Referenzpunkt dabei ist die renommierte Hamburger Künstlerin Hanne Darboven
(1941 – 2009) mit ihren subjektiven, geradezu manischen Schreibsystemen.
Zeichnung und Fotografie sind die wesentlichen Medien dieses Versuchs zur
Neuanordnung des Wissens in individuellen Enzyklopädien. Das ergibt keine
schnelle Kunst, mehr eine Leseausstellung. Auch Dichter wie Arno Schmidt
und die Filmemacherin Ulrike Ottinger sind vertreten. „Learn to read Art“
heißt es in der Vitrine von Textkünstler Lawrence Weiner und die Besucher
erhalten ein 14-seitiges Handout zur Erklärung des durch Sehen allein nicht
vollständig Erschließbaren.
Weht seit Langem mal wieder ein Hauch von Intellektualität durch den Raum,
wie der Kunsttheoretiker Laszlo Glozer bemerkte, oder ist das alles hier
eher hirnwütig und hermetisch? „Wie nah wohl zuweilen unsere Gedanken an
einer großen Entdeckung hinstreichen mögen“ hat der große deutsche
Aphoristiker Georg Christoph Lichtenberg einst gefragt. Und wie nahe am
Wahn!, wäre ein boshafter Einwurf angesichts so vieler hier ausgebreiteter
individueller Weltsysteme.
Jedenfalls scheinen die Referenzen an die wichtige und schätzenzwerte
Konzeptkunst der 70er-Jahre manchmal etwas manieriert. Denn so wie es einst
kaum mehr möglich schien, nach Raffael und Michelangelo noch Großes zu
malen und die folgende Generation der Manieristen sich in individuelle
Stilkapriolen rettete, so wird hier der inzwischen klassische Kanon der
Konzepte nur noch zitiert und variiert: Subjektive Reihung und
selbstgesetzte Regeln, durch Zahlen oder Zeiten gesteuerter Zufall,
Hervorkehren des Hintergründigen, des Zwischenraums und der Rückseite der
Systeme, Aufwertung des Abfalls, Gewinnung immer neuer Möglichkeiten durch
Kombinatorik und Permutation. Und bei alledem kann jedwede Form von
Notation nicht nur als Geheimnisse offenbarende apokryphe Schrift
verstanden werden, sondern auch als unerhörte Musik.

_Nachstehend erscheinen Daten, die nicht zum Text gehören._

(* ===== verification/LinkProps.v ===== *)
(** Theorems about the lower half of the network stack: no packet puts an
    address into the ARP cache that was not asked for, and a route that was
    missing is found after the answer. *)
From Stdlib Require Import ZArith Lia List Bool.
From stdpp Require Import base tactics numbers list.
From S2P Require Import Prelude NetHdr Checksum Firewall FirewallProps Link.
Open Scope Z_scope.

Module LinkProps.
Import NetHdr Link.

(** ** A state for examples *)

Definition host : list Z := [10; 0; 2; 15].
Definition server : list Z := [10; 0; 2; 2].
Definition server_mac : list Z := [82; 85; 10; 0; 2; 2].
Definition no_entry : arp_cache_entry := mk_entry (replicate 4 0) (replicate 6 0) 0 false.
Definition no_request : arp_pending_request := mk_pending (replicate 4 0) 0 false.
Definition link0 : link :=
  mk_link [82; 84; 0; 18; 52; 86] host [255; 255; 255; 0] server
    (mk_entry server server_mac 0 true :: replicate 15 no_entry) (replicate 16 no_request) 0 0 0 0 0 FirewallProps.fw0 [].
Lemma server_addr : addr 4 server.
Proof. split; [repeat constructor; lia|done]. Qed.

Lemma link0_inv : link_inv link0.
Proof.
  constructor; try done.
  - split; [repeat constructor; lia|done].
  - split; [repeat constructor; lia|done].
  - constructor; [split; [repeat constructor; lia|done]|]. apply Forall_replicate. apply zeros_addr.
  - intros i j e e' Hi Hj Vi Vj _. unfold link0 in *. cbn [arp_cache] in *.
    assert (forall k x, (mk_entry server server_mac 0 true :: replicate 15 no_entry) !! k = Some x -> valid x = true -> k = 0%nat) as Hv.
    { intros [|k] x Hx Vx; [done|]. cbn [lookup] in Hx. apply lookup_replicate in Hx as [-> _]. done. }
    by rewrite (Hv i e), (Hv j e').
  - apply FirewallProps.fw0_inv.
Qed.

(** ** Unsolicited answers *)

(** Received ARP packets, each with its time and the sender of its frame. *)
Fixpoint arp_packets (l : list (Z * (list Z * list Z))) : M link unit :=
  match l with
  | [] => ret tt
  | (ticks, (arp, eth_src)) :: l' => handle_arp ticks arp eth_src ;;; arp_packets l'
  end.

Lemma arp_packets_ok l s (Q : unit -> link -> Prop) :
  link_inv s -> Forall (fun x => bytes (fst (snd x)) /\ (28 <= length (fst (snd x)))%nat) l ->
  (forall s', link_inv s' -> same_config s s' ->
     (forall a m, maps s' a m -> maps s a m \/ exists t, t ∈ map fst l /\ asked s t a) ->
     (forall t a, asked s' t a -> asked s t a) ->
     (exists f, sent s' = sent s ++ f /\ (length f <= length l)%nat) -> Q tt s') ->
  wp (arp_packets l) Q s.
Proof.
  revert s Q. induction l as [|[t [arp eth]] l IH]; intros s Q H Hl HQ; cbn [arp_packets].
  { apply wp_ret, HQ; [done|apply same_config_refl|by auto|done|]. exists []. by rewrite app_nil_r. }
  apply Forall_cons in Hl as [[Hb Hlen] Hl]. apply wp_bind, handle_arp_ok; [done..|].
  intros s1 I1 [M1 C1] _ A1 (f1 & E1 & L1). apply IH; [done..|]. intros s2 I2 C2 M2 A2 (f2 & E2 & L2).
  apply HQ; [done|by eapply same_config_trans| |by auto|].
  - intros a m Hm. apply M2 in Hm as [Hm|(t' & Ht' & Ha)].
    + apply M1 in Hm as [Hm|Ha]; [by left|right]. exists t. split; [by left|done].
    + right. exists t'. split; [by right|by apply A1].
  - exists (f1 ++ f2). rewrite E2, E1, app_assoc, length_app. split; [done|]. simpl. lia.
Qed.

(** C11. No ARP poisoning: whatever ARP packets arrive, requests or replies with
    any contents, they are handled without a fault and keep the invariant (one
    entry per address among it) and the addresses of the host; every mapping
    in the cache afterwards was there before or is for an address a request of
    this host was waiting for, so that neither an unsolicited answer nor a
    request can redirect an address; and each is answered by at most one frame. *)
Theorem arp_no_poisoning l s :
  link_inv s -> Forall (fun x => bytes (fst (snd x)) /\ (28 <= length (fst (snd x)))%nat) l ->
  exists s', arp_packets l s = Ok (tt, s') /\ link_inv s' /\ same_config s s' /\
    (forall a m, maps s' a m -> maps s a m \/ exists t, t ∈ map fst l /\ asked s t a) /\
    (exists f, sent s' = sent s ++ f /\ (length f <= length l)%nat).
Proof. intros H Hl. apply wp_exists, arp_packets_ok; [done..|]. intros s' I C M _ F. by split_and!. Qed.

(** Two answers for the gateway, of another station. *)
Definition forged (m : list Z) : list Z := arp_packet ARP_OP_REPLY m server broadcast_mac host.

Lemma arp_no_poisoning_witness :
  exists s', arp_packets [(5, (forged [2; 0; 0; 0; 0; 1], broadcast_mac)); (7, (forged [2; 0; 0; 0; 0; 2], broadcast_mac))] link0
    = Ok (tt, s') /\ link_inv s'.
Proof.
  destruct (arp_no_poisoning [(5, (forged [2; 0; 0; 0; 0; 1], broadcast_mac)); (7, (forged [2; 0; 0; 0; 0; 2], broadcast_mac))]
    link0 link0_inv) as (s' & E & I & _).
  - repeat (apply List.Forall_cons || apply List.Forall_nil); vm_compute; repeat split; try (repeat constructor; congruence); lia.
  - exists s'. split; [exact E|exact I].
Defined.

(** ** Routes *)

(** A reply that names [m] for [a]. *)
Definition is_reply (arp a m : list Z) : Prop :=
  bytes arp /\ (28 <= length arp)%nat /\ be16 arp 0 = ARP_HTYPE_ETHERNET /\ be16 arp 2 = ARP_PTYPE_IPV4 /\
  at8 arp 4 = 6 /\ at8 arp 5 = 4 /\ be16 arp 6 = ARP_OP_REPLY /\ field arp 8 6 = m /\ field arp 14 4 = a.

Lemma credible_config a m s s' : same_config s s' -> credible a m s' = credible a m s.
Proof.
  intros [E1 E2 E3 E4]. unfold credible, is_invalid_arp_sender_ip, is_valid_arp_ip, is_valid_arp_sender_mac, net_is_broadcast_ip.
  by rewrite E1, E2, E3, E4.
Qed.

Lemma reply_ok ticks arp eth a m s (Q : unit -> link -> Prop) :
  link_inv s -> is_reply arp a m -> credible a m s = true -> asked s ticks a ->
  (forall s', link_inv s' -> same_config s s' -> stored s' ticks a m -> Q tt s') ->
  wp (handle_arp ticks arp eth) Q s.
Proof.
  intros H (Hb & Hl & E0 & E2 & E4 & E5 & E6 & Em & Ea) Hc Hask HQ. unfold handle_arp.
  apply wp_bind, net16_ok; [done|lia..|]. rewrite E0. apply wp_bind, net16_ok; [done|lia..|]. rewrite E2.
  apply wp_bind, load8_ok; [lia|]. apply wp_bind, load8_ok; [lia|]. rewrite E4, E5.
  apply wp_bind, net16_ok; [done|lia..|]. rewrite E6, Em, Ea. cbn [negb orb andb Z.eqb Pos.eqb].
  apply wp_bind, wp_gets. pose proof Hc as Hc'. unfold credible in Hc'. apply negb_true_iff in Hc'.
  apply orb_false_iff in Hc' as [[[H1 H2]%orb_false_iff H3]%orb_false_iff _]. rewrite H1, H2, H3. cbn [orb].
  assert (addr 6 m) as Hm by (subst m; split; [by apply field_bytes|apply field_length; lia]).
  apply wp_bind, update_status_ok; [done..|]. intros r s1 Hst Hup. apply arp_count_ok. intros s2 Hs2.
  assert (stored s1 ticks a m) as Hs1.
  { destruct r; simpl in Hup; [destruct Hup; congruence|apply Hup..|destruct Hup; done|destruct Hup; done]. }
  destruct Hst as [I1 [_ C1] _ _ _]. destruct Hs2 as [->|(d & l & u & c & e & ->)]; apply HQ; try done.
  - by apply (os_inv s1), out_step_counters.
  - destruct C1. by constructor.
Qed.

Lemma stored_live s u t a m : stored s u a m -> t -32 u <= ARP_TIMEOUT_TICKS -> live s t a m.
Proof. intros (e & He & Hv & Ea & Em & Eu) Ht. exists e. split_and!; try done. by rewrite Eu. Qed.

Lemma live_functional s t a m m' : link_inv s -> live s t a m -> live s t a m' -> m = m'.
Proof.
  intros H (e & (i & Hi)%list_elem_of_lookup_1 & V & _ & E & Em) (e' & (j & Hj)%list_elem_of_lookup_1 & V' & _ & E' & Em').
  assert (i = j) as -> by (eapply (li_unique s H); [exact Hi|exact Hj|done..|congruence]). congruence.
Qed.

(** Routes are found: where neither the next hop of a destination (itself on
    the local network, else the gateway) nor the gateway is known, asking for the
    route gives none but sends for the next hop; when a believable reply of it
    arrives within five seconds, the destination is routed to the address it
    names for the next sixty seconds. *)
Theorem arp_resolves t0 t1 t2 dest arp eth m s :
  link_inv s -> 0 <= t0 < 2 ^ 32 -> 0 <= t2 < 2 ^ 32 ->
  (forall m', ~ live s t0 (next_hop s dest) m') -> (forall m', ~ live s t0 (gateway_ip s) m') ->
  is_reply arp (next_hop s dest) m -> credible (next_hop s dest) m s = true ->
  t1 -32 t0 <= 500 -> t2 -32 t1 <= 6000 ->
  exists s1 s2 s3, get_route_mac t0 dest s = Ok (None, s1) /\ handle_arp t1 arp eth s1 = Ok (tt, s2) /\
    get_route_mac t2 dest s2 = Ok (Some m, s3) /\ link_inv s3.
Proof.
  intros H Ht0 Ht2 Hhop Hgw Hr Hc H01 H12.
  assert (wp (get_route_mac t0 dest) (fun r s1 => r = None /\ link_inv s1 /\ same_config s s1 /\ requested s1 t0 (next_hop s dest)) s)
    as (r & s1 & E1 & -> & I1 & C1 & R1)%wp_elim.
  { apply get_route_mac_ok; [done..|]. intros [m'|] s1 O _ Hl _ Ha; [|split_and!; [done|apply O..|by apply Ha]].
    exfalso. destruct Hl as [Hl|(_ & _ & Hl)]; [by eapply Hhop|by eapply Hgw]. }
  assert (wp (handle_arp t1 arp eth) (fun _ s2 => link_inv s2 /\ same_config s1 s2 /\ stored s2 t1 (next_hop s dest) m) s1)
    as (s2 & E2 & I2 & C2 & S2)%wp_elim_unit.
  { eapply reply_ok; [done|exact Hr|by rewrite (credible_config _ _ s)|by eapply requested_asked|]. by intros. }
  assert (next_hop s2 dest = next_hop s dest) as En.
  { destruct (same_config_trans _ _ _ C1 C2) as [_ Ei Em Eg]. unfold next_hop. by rewrite Ei, Em, Eg. }
  assert (live s2 t2 (next_hop s2 dest) m) as Hlive by (rewrite En; by eapply stored_live).
  assert (wp (get_route_mac t2 dest) (fun r s3 => r = Some m /\ link_inv s3) s2) as (r & s3 & E3 & -> & I3)%wp_elim.
  { apply get_route_mac_ok; [done..|]. intros [m'|] s3 O _ Hl _ _; (split; [|apply O]).
    - f_equal. destruct Hl as [Hl|(Hno & _)]; [by eapply live_functional|by destruct (Hno m)].
    - exfalso. destruct Hl as [Hno _]. by destruct (Hno m). }
  by exists s1, s2, s3.
Qed.

Definition peer_ip : list Z := [10; 0; 2; 9].
Definition link1 : link := put_cache (replicate 16 no_entry) link0.

Lemma link1_empty t a m : ~ live link1 t a m.
Proof.
  intros (e & He & Hv & _). unfold link1 in He. cbn [arp_cache put_cache] in He.
  apply list_elem_of_lookup_1 in He as [i Hi]. apply lookup_replicate in Hi as [-> _]. done.
Qed.
Lemma link1_inv : link_inv link1.
Proof.
  destruct link0_inv. constructor; try done.
  - apply Forall_replicate. apply zeros_addr.
  - intros i j e e' Hi _ Hv _ _. unfold link1 in Hi. cbn [arp_cache put_cache] in Hi.
    apply lookup_replicate in Hi as [-> _]. done.
Qed.

Lemma arp_resolves_witness :
  exists s1 s2 s3, get_route_mac 100 peer_ip link1 = Ok (None, s1) /\
    handle_arp 150 (arp_packet ARP_OP_REPLY server_mac peer_ip broadcast_mac host) server_mac s1 = Ok (tt, s2) /\
    get_route_mac 900 peer_ip s2 = Ok (Some server_mac, s3) /\ link_inv s3.
Proof.
  apply (arp_resolves 100 150 900 peer_ip (arp_packet ARP_OP_REPLY server_mac peer_ip broadcast_mac host) server_mac
    server_mac link1 link1_inv);
    [lia|lia|intros m'; apply link1_empty|intros m'; apply link1_empty| |reflexivity|vm_compute; congruence|vm_compute; congruence].
  split; [repeat constructor; vm_compute; congruence|]. repeat split; vm_compute; lia.
Defined.

End LinkProps.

In Sigrid Sigurdssons Video über den ersten Auschwitz-Prozess in Frankfurt
sind nur die An- und Auslaute der Worte als Nachhall im Raum zu hören, das
Räuspern, Luftholen und die Nebengeräusche ergeben einen kläglichen
Rhythmus. Die Zwischenräume bilden die möglicherweise einzigen ganz
objektiven Momente dieser schrecklichen Aussagen.

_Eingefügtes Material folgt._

(* ===== verification/TcpInv.v ===== *)
(** The invariant of the TCP stack and what its operations do: circular buffers
    as queues, sending a segment, and the steps of the state machine. *)
From Stdlib Require Import ZArith Lia List Bool.
From stdpp Require Import base tactics numbers list.
From S2P Require Import Prelude NetHdr Checksum Firewall Link Sha256 Tcp.
Open Scope Z_scope.

Module TcpInv.
Import NetHdr Link Tcp.

(** * Circular buffers are queues *)

Record ring_ok (r : ring) : Prop := mk_ring_ok {
  ro_length : length (buffer r) = 2048%nat; ro_bytes : bytes (buffer r);
  ro_head : 0 <= head r < 2048; ro_tail : 0 <= tail r < 2048 }.

Definition used (r : ring) : Z := (head r - tail r) mod 2048.
Definition content (r : ring) : list Z :=
  map (fun k => buffer r !!! Z.to_nat ((tail r + Z.of_nat k) mod 2048)) (seq 0 (Z.to_nat (used r))).

Section Rings.
Implicit Types r : ring.

Lemma used_range r : 0 <= used r < 2048.
Proof. apply Z.mod_pos_bound. lia. Qed.
Lemma content_length r : Z.of_nat (length (content r)) = used r.
Proof. unfold content. rewrite length_map, length_seq. pose proof (used_range r). lia. Qed.

Lemma available_used r : ring_ok r -> ring_available r = used r.
Proof.
  intros [_ _ Hh Ht]. unfold ring_available, used, TCP_RX_BUFFER_SIZE.
  destruct (Z.leb_spec (tail r) (head r)); rewrite u16_small by lia; Z.to_euclidean_division_equations; lia.
Qed.
Lemma free_used r : ring_ok r -> ring_free r = 2047 - used r.
Proof.
  intros H. unfold ring_free, TCP_RX_BUFFER_SIZE. rewrite available_used by done. pose proof (used_range r).
  rewrite u16_small by lia. lia.
Qed.

Lemma at_byte (l : list Z) k : bytes l -> byte (l !!! k).
Proof.
  intros H. rewrite list_lookup_total_alt. destruct (l !! k) as [b|] eqn:E; simpl; [|lia].
  by apply (Forall_lookup_1 _ _ _ _ H E).
Qed.
Lemma content_bytes r : ring_ok r -> bytes (content r).
Proof. intros [_ Hb _ _]. unfold content, bytes. apply Forall_fmap, Forall_true. intros k. by apply at_byte. Qed.

Lemma put_one r b : ring_ok r -> byte b -> used r < 2047 ->
  let r' := mk_ring (<[Z.to_nat (head r) := b]> (buffer r)) (u16 ((head r + 1) mod 2048)) (tail r) in
  ring_ok r' /\ content r' = content r ++ [b].
Proof.
  intros [Hl Hb Hh Ht] Hbyte Hu r'. assert (u16 ((head r + 1) mod 2048) = (head r + 1) mod 2048) as Eh
    by (apply u16_small; Z.to_euclidean_division_equations; lia).
  split.
  { constructor; simpl; [by rewrite length_insert|by apply Forall_insert|rewrite Eh|done].
    apply Z.mod_pos_bound. lia. }
  assert (used r' = used r + 1) as Eu.
  { unfold used, r' in *. simpl. rewrite Eh. Z.to_euclidean_division_equations; lia. }
  unfold content. rewrite Eu. pose proof (used_range r) as Hr.
  replace (Z.to_nat (used r + 1)) with (S (Z.to_nat (used r))) by lia. rewrite seq_S, map_app. f_equal.
  - apply map_ext_in. intros k [_ Hk]%in_seq. unfold r'. cbn [buffer tail].
    apply list_lookup_total_insert_ne. unfold used in *. Z.to_euclidean_division_equations; lia.
  - cbn [map]. f_equal. unfold r'. cbn [buffer tail].
    replace (Z.to_nat ((tail r + Z.of_nat (0 + Z.to_nat (used r))) mod 2048)) with (Z.to_nat (head r)).
    + apply list_lookup_total_insert_eq. lia.
    + unfold used in *. Z.to_euclidean_division_equations; lia.
Qed.

Lemma get_one r : ring_ok r -> 0 < used r ->
  let r' := mk_ring (buffer r) (head r) (u16 ((tail r + 1) mod 2048)) in
  ring_ok r' /\ content r = buffer r !!! Z.to_nat (tail r) :: content r'.
Proof.
  intros [Hl Hb Hh Ht] Hu r'. assert (u16 ((tail r + 1) mod 2048) = (tail r + 1) mod 2048) as Et
    by (apply u16_small; Z.to_euclidean_division_equations; lia).
  split.
  { constructor; simpl; [done..|rewrite Et]. apply Z.mod_pos_bound. lia. }
  assert (used r' = used r - 1) as Eu.
  { unfold used, r' in *. simpl. rewrite Et. Z.to_euclidean_division_equations; lia. }
  unfold content. rewrite Eu. replace (Z.to_nat (used r)) with (S (Z.to_nat (used r - 1))) by lia.
  cbn [seq map]. f_equal.
  - f_equal. f_equal. Z.to_euclidean_division_equations; lia.
  - rewrite <- seq_shift, map_map. apply map_ext. intros k. unfold r'. cbn [buffer tail]. rewrite Et.
    do 2 f_equal. rewrite Zplus_mod_idemp_l. f_equal. lia.
Qed.

(** Copying in appends. *)
Lemma ring_put_ok data r : ring_ok r -> bytes data -> Z.of_nat (length data) <= 2047 - used r ->
  exists r', ring_put data r = Ok r' /\ ring_ok r' /\ content r' = content r ++ data.
Proof.
  revert r. induction data as [|b data IH]; intros r Hr Hd Hu; cbn [ring_put].
  { exists r. by rewrite app_nil_r. }
  apply Forall_cons in Hd as [Hb Hd]. cbn [length] in Hu. pose proof (used_range r).
  rewrite aset_ok by (rewrite (ro_length r Hr); destruct Hr; lia).
  destruct (put_one r b Hr Hb ltac:(lia)) as [Hr1 Ec]. unfold TCP_RX_BUFFER_SIZE.
  set (r1 := mk_ring _ _ _) in *. destruct (IH r1 Hr1 Hd) as (r' & E & Hr' & Ec').
  - rewrite <- content_length, Ec, length_app in *. simpl. pose proof (content_length r). lia.
  - exists r'. split_and!; [done..|]. by rewrite Ec', Ec, <- app_assoc.
Qed.

(** Copying out takes from the front. *)
Lemma ring_get_ok n r : ring_ok r -> Z.of_nat n <= used r ->
  exists r', ring_get n r = Ok (take n (content r), r') /\ ring_ok r' /\ content r' = drop n (content r).
Proof.
  revert r. induction n as [|n IH]; intros r Hr Hn; cbn [ring_get].
  { exists r. by rewrite drop_0. }
  destruct (get_one r Hr ltac:(lia)) as [Hr1 Ec]. unfold TCP_RX_BUFFER_SIZE. set (r1 := mk_ring _ _ _) in *.
  destruct (aget_range (buffer r) (tail r)) as (b & Hb & E); [rewrite (ro_length r Hr); destruct Hr; lia|].
  rewrite E. destruct (IH r1 Hr1) as (r' & E' & Hr' & Ec').
  - pose proof (content_length r) as H1. pose proof (content_length r1) as H2. rewrite Ec in H1. simpl in H1. lia.
  - exists r'. rewrite E', Ec. rewrite (list_lookup_total_correct _ _ _ Hb). split_and!; [done..|]. by rewrite Ec'.
Qed.
End Rings.

(** * The invariant *)

Notation word x := (0 <= x < 4294967296).

Record conn_ok (c : tcp_connection) : Prop := mk_conn_ok {
  co_rx : ring_ok (rx c); co_tx : ring_ok (tx c);
  co_ip : addr 4 (remote_ip (who c)); co_mac : addr 6 (remote_mac (who c));
  co_lport : 0 <= local_port (who c) < 65536; co_rport : 0 <= remote_port (who c) < 65536;
  co_nxt : word (snd_nxt (sq c)); co_rcv : word (rcv_nxt (sq c)); co_wnd : 0 <= rcv_wnd (sq c) <= 2048 }.

Record tcp_inv (s : net) : Prop := mk_tcp_inv {
  ti_link : link_inv (fst s);
  ti_length : length (tcp_connections (snd s)) = TCP_MAX_CONNECTIONS;
  ti_conns : Forall conn_ok (tcp_connections (snd s));
  ti_quarantine : length (tcp_port_quarantine (snd s)) = TCP_PORT_QUARANTINE_SLOTS;
  ti_rst : length (last_rst_time (snd s)) = TCP_MAX_CONNECTIONS;
  ti_fin : length (last_fin_time (snd s)) = TCP_MAX_CONNECTIONS;
  ti_key : length (isn_secret_key (snd s)) = 32%nat }.

(** Control block [i] becomes [c'], the lower layer may send. *)
Record step (i : nat) (c' : tcp_connection) (s s' : net) : Prop := mk_step {
  sp_inv : tcp_inv s'; sp_out : out_step (fst s) (fst s');
  sp_conns : tcp_connections (snd s') = <[i := c']> (tcp_connections (snd s));
  sp_quarantine : tcp_port_quarantine (snd s') = tcp_port_quarantine (snd s) }.

Notation conn_at s i c := (tcp_connections (snd s) !! i = Some c).

Section Steps.
Implicit Types (s : net) (c : tcp_connection) (i : nat).

Lemma step_trans i c1 c2 s1 s2 s3 : step i c1 s1 s2 -> step i c2 s2 s3 -> step i c2 s1 s3.
Proof.
  intros [_ O1 C1 Q1] [I O2 C2 Q2]. constructor; [done|by eapply out_step_trans| |congruence].
  by rewrite C2, C1, list_insert_insert_eq.
Qed.

Lemma step_refl i c s : tcp_inv s -> conn_at s i c -> step i c s s.
Proof. intros H Hc. constructor; [done|apply out_step_refl, H|by rewrite list_insert_id|done]. Qed.

Lemma step_at i c c' s s' : conn_at s i c -> step i c' s s' -> conn_at s' i c'.
Proof. intros Hc [_ _ E _]. rewrite E. apply list_lookup_insert_eq. by apply lookup_lt_Some in Hc. Qed.

Lemma conn_at_ok i c s : tcp_inv s -> conn_at s i c -> conn_ok c /\ (i < 8)%nat.
Proof.
  intros H Hc. split; [by apply (Forall_lookup_1 _ _ _ _ (ti_conns s H) Hc)|].
  apply lookup_lt_Some in Hc. by rewrite (ti_length s H) in Hc.
Qed.

Lemma conn_get_ok i c s (Q : tcp_connection -> net -> Prop) : conn_at s i c -> Q c s -> wp (conn_get i) Q s.
Proof.
  intros Hc HQ. unfold conn_get, gets_tcp. apply wp_bind, wp_gets. eapply wp_lift; [|exact HQ].
  apply aget_ok; [lia|]. by rewrite Nat2Z.id.
Qed.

Unpolitisch und oder weltabgewandt ist die überall demonstrierte
Subjektivität nicht: In den Vitrinen finden sich Verweise auf den
Massenmord an den Armeniern oder die tagebuchartige Übernahme großer
Weltereignisse als selbsterlebt und absurderweise selbstgemacht; in oft
schwer lesbaren Collagen und Notizen finden sich Bezüge auf Walter
Benjamin, James Joyce und Aby Warburg.
Der aus Benin stammende Georges Adeagbo erzählt nicht nur Geschichten durch
die bloße Kombination von Objekten, er hat den von Alfredo Jaar gesetzten
Neon-Schriftzug KULTUR=KAPITAL ins Französische und in seine Handschrift
übersetzt. Immer wieder geht es so um die Subjektivierung der Welten. Lässt
sich aus so vielen verschiedenen Zugängen noch so etwas wie Realität
gewinnen?
Banu Cennetoğlu hat in ihrer Installation auf elf Tischen mit je sechs
schwarzgebundenen Bänden alle deutschen Tageszeitungen vom 11. August 2015
ausgelegt: Auch was jedem Leser in seinem Blatt als objektiv aktuell
serviert wird, zeigt sich als eine eher subjektive Auswahl.
Am Ende bleibt die Beschwörung des Augenblicks im 2.244-fach geschriebenen
Wort „now“ bei Jorinde Voight oder das „Work No. 867“ von Martin Creed:…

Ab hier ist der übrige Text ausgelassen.